(Dataset entries)
▬▬▬▬▬▬

(** * The loop ends when nothing fails *)

Lemma Forall2_In_r {A : Type} (R : A -> A -> Prop) l l' y :
  Forall2 R l l' -> In y l' -> exists x, In x l /\ R x y.
Proof.
  induction 1 as [| x y' l l' Hxy _ IH]; intros Hin; [destruct Hin |].
  destruct Hin as [<- | Hin]; [exists x; simpl; auto |].
  destruct (IH Hin) as (x0 & Hx0 & HR). exists x0. simpl. auto.
Qed.

Lemma count_Forall2_le {A : Type} (R : A -> A -> Prop) (p : A -> bool) l l' :
  (forall x y, R x y -> p y = true -> p x = true) ->
  Forall2 R l l' -> count p l' <= count p l.
Proof.
  intros H. unfold count. induction 1 as [| x y l l' Hxy _ IH]; simpl; [lia |].
  destruct (p y) eqn:Ey; [rewrite (H x y Hxy Ey); simpl; lia |].
  destruct (p x); simpl; lia.
Qed.

Lemma count_map_le {A : Type} (p : A -> bool) (g : A -> A) l :
  (forall x, p (g x) = true -> p x = true) -> count p (map g l) <= count p l.
Proof.
  intros H. unfold count. induction l as [| x l IH]; simpl; [lia |].
  destruct (p (g x)) eqn:E; [rewrite (H x E); simpl; lia |].
  destruct (p x); simpl; lia.
Qed.

Lemma count_map_lt {A : Type} (p : A -> bool) (g : A -> A) l x0 :
  (forall x, p (g x) = true -> p x = true) ->
  In x0 l -> p x0 = true -> p (g x0) = false ->
  count p (map g l) < count p l.
Proof.
  intros H Hin Hp Hg. induction l as [| x l IH]; [destruct Hin |].
  pose proof (count_map_le p g l H) as Hle. unfold count in *. simpl.
  destruct Hin as [-> | Hin].
  - rewrite Hp, Hg. simpl. lia.
  - specialize (IH Hin).
    destruct (p (g x)) eqn:E; [rewrite (H x E); simpl; lia |].
    destruct (p x); simpl; lia.
Qed.

Lemma only_flags_left d d' : only_flags d d' -> flags_left d' <= flags_left d.
Proof.
  intros (_ & Hs & Ht). unfold flags_left.
  assert (H1 := count_Forall2_le flags_grow (fun s => (oaa_processed_out s =? 0)%Z) _ _
                  ltac:(intros x y (_ & _ & [E | E] & _) Hy; rewrite E in Hy;
                        [exact Hy | discriminate]) Hs).
  assert (H2 := count_Forall2_le flags_grow (fun s => (oaa_processed_in s =? 0)%Z) _ _
                  ltac:(intros x y (_ & _ & _ & [E | E]) Hy; rewrite E in Hy;
                        [exact Hy | discriminate]) Hs).
  assert (H3 := count_Forall2_le processed_grows (fun t => (ota_processed t =? 0)%Z) _ _
                  ltac:(intros x y (_ & _ & _ & _ & _ & [E | E]) Hy; rewrite E in Hy;
                        [exact Hy | discriminate]) Ht).
  lia.
Qed.

Lemma only_flags_aggregations d d' :
  only_flags d d' -> aggregations_nonempty d -> aggregations_nonempty d'.
Proof.
  intros (Hsame & Hs & _) Hagg s' o Hs' Ho Hid.
  destruct (Forall2_In_r _ _ _ _ Hs Hs') as (s & Hin & (E1 & E2 & _)).
  rewrite (select_balances_inputs d d' _ Hsame), E1, E2.
  destruct Hsame as (Eo & _). rewrite Eo in Ho.
  apply (Hagg s o Hin Ho). congruence.
Qed.

Lemma flip_left_le typ row tbl :
  count (fun s => (oaa_processed_out s =? 0)%Z)
        (update_output_addresses_accumulate typ row tbl)
  <= count (fun s => (oaa_processed_out s =? 0)%Z) tbl /\
  count (fun s => (oaa_processed_in s =? 0)%Z)
        (update_output_addresses_accumulate typ row tbl)
  <= count (fun s => (oaa_processed_in s =? 0)%Z) tbl.
Proof.
  unfold update_output_addresses_accumulate.
  split; apply count_map_le; intros s; destruct (_ && _); auto; destruct typ; simpl; auto;
    discriminate.
Qed.

Lemma flip_left_lt typ row d :
  unflagged typ row d ->
  flags_left (set_output_addresses_accumulate (update_output_addresses_accumulate typ row) d)
  < flags_left d.
Proof.
  intros (s & Hin & Hid & Ha & Hflag).
  destruct (flip_left_le typ row (output_addresses_accumulate d)) as [Ho Hi].
  unfold flags_left. simpl.
  assert (Hm : (oaa_id s =? OAA_ID row)%string && (oaa_address s =? OAA_Address row)%string
               = true) by (rewrite Hid, Ha, !String.eqb_refl; reflexivity).
  destruct typ; simpl in Hflag.
  - assert (count (fun s => (oaa_processed_in s =? 0)%Z)
              (update_output_addresses_accumulate processTypeIn row
                 (output_addresses_accumulate d))
            < count (fun s => (oaa_processed_in s =? 0)%Z) (output_addresses_accumulate d)).
    { unfold update_output_addresses_accumulate.
      apply (count_map_lt _ _ _ s); [| exact Hin | |].
      - intros x. cbv beta. destruct ((oaa_id x =? OAA_ID row)%string && _); [simpl; discriminate | auto].
      - cbv beta. rewrite Hflag. reflexivity.
      - cbv beta. rewrite Hm. reflexivity. }
    lia.
  - assert (count (fun s => (oaa_processed_out s =? 0)%Z)
              (update_output_addresses_accumulate processTypeOut row
                 (output_addresses_accumulate d))
            < count (fun s => (oaa_processed_out s =? 0)%Z) (output_addresses_accumulate d)).
    { unfold update_output_addresses_accumulate.
      apply (count_map_lt _ _ _ s); [| exact Hin | |].
      - intros x. cbv beta. destruct ((oaa_id x =? OAA_ID row)%string && _); [simpl; discriminate | auto].
      - cbv beta. rewrite Hflag. reflexivity.
      - cbv beta. rewrite Hm. reflexivity. }
    lia.
Qed.

Lemma mark_left_lt row d :
  pending row (output_txs_accumulate d) ->
  flags_left (set_output_txs_accumulate (update_output_txs_accumulate row) d) < flags_left d.
Proof.
  intros (t & Hin & Hid & Hp & _). unfold flags_left. simpl.
  assert (count (fun t => (ota_processed t =? 0)%Z)
            (update_output_txs_accumulate row (output_txs_accumulate d))
          < count (fun t => (ota_processed t =? 0)%Z) (output_txs_accumulate d)).
  { unfold update_output_txs_accumulate. apply (count_map_lt _ _ _ t); [| exact Hin | |].
    - intros x. cbv beta. destruct (ota_id x =? OTA_ID row)%string; [simpl; discriminate | auto].
    - cbv beta. rewrite Hp. reflexivity.
    - cbv beta. rewrite Hid, String.eqb_refl. reflexivity. }
  lia.
Qed.

Lemma flags_left_balances g d : flags_left (set_accumulate_balances g d) = flags_left d.
Proof. reflexivity. Qed.

Section Progress.

Variable ComputeID : string -> string -> string -> string + string.
Variable persist : Persist.

Lemma inserted_only_flags bs bs' d d1 :
  inserted ComputeID persist bs bs' d d1 -> only_flags d d1.
Proof.
  induction 1 as [d | b id tbl bs bs' d d1 _ _ _ IH]; [apply only_flags_refl |].
  eapply only_flags_trans; [apply only_flags_balances | exact IH].
Qed.

Lemma inserted_flags_left bs bs' d d1 :
  inserted ComputeID persist bs bs' d d1 ->
  flags_left d1 = flags_left d /\
  output_addresses_accumulate d1 = output_addresses_accumulate d /\
  output_txs_accumulate d1 = output_txs_accumulate d.
Proof.
  intros H. apply inserted_frame in H. destruct H as (_ & H1 & H2).
  unfold flags_left. rewrite H1, H2. auto.
Qed.

Lemma row_rel_only_flags typ row d d' :
  row_rel ComputeID persist typ row d d' -> only_flags d d'.
Proof.
  unfold row_rel. destruct (select_balances d row) as [| b0 bs];
    [intros ->; apply only_flags_refl |].
  intros (bs' & d1 & Hins & ->). rewrite fold_set_accumulate_balances.
  eapply only_flags_trans; [eapply inserted_only_flags; eauto |].
  eapply only_flags_trans; [apply only_flags_balances | apply only_flags_flip].
Qed.

Lemma iter_row_rel_only_flags typ rows d d' :
  iter (row_rel ComputeID persist typ) rows d d' -> only_flags d d'.
Proof.
  induction 1 as [d | row rows d d1 d2 Hrow _ IH]; [apply only_flags_refl |].
  eapply only_flags_trans; [eapply row_rel_only_flags; eauto | exact IH].
Qed.

(** A round on a row that has a balance flips its flag. *)
Lemma row_rel_left_lt typ row d d' :
  select_balances d row <> [] -> unflagged typ row d ->
  row_rel ComputeID persist typ row d d' -> flags_left d' < flags_left d.
Proof.
  intros Hne Hun. unfold row_rel.
  destruct (select_balances d row) as [| b0 bs]; [contradiction |].
  intros (bs' & d1 & Hins & ->). rewrite fold_set_accumulate_balances.
  apply inserted_flags_left in Hins. destruct Hins as (Hl & Hoaa & _).
  eapply Nat.lt_le_trans; [apply flip_left_lt | rewrite flags_left_balances, Hl; lia].
  destruct Hun as (s & Hin & Hrest). exists s. simpl. rewrite Hoaa. auto.
Qed.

▬▬▬▬▬▬

## Exercise prompt
Work out how many lines of the records contain the word "assert". Give that number and nothing more.

## The completed task
7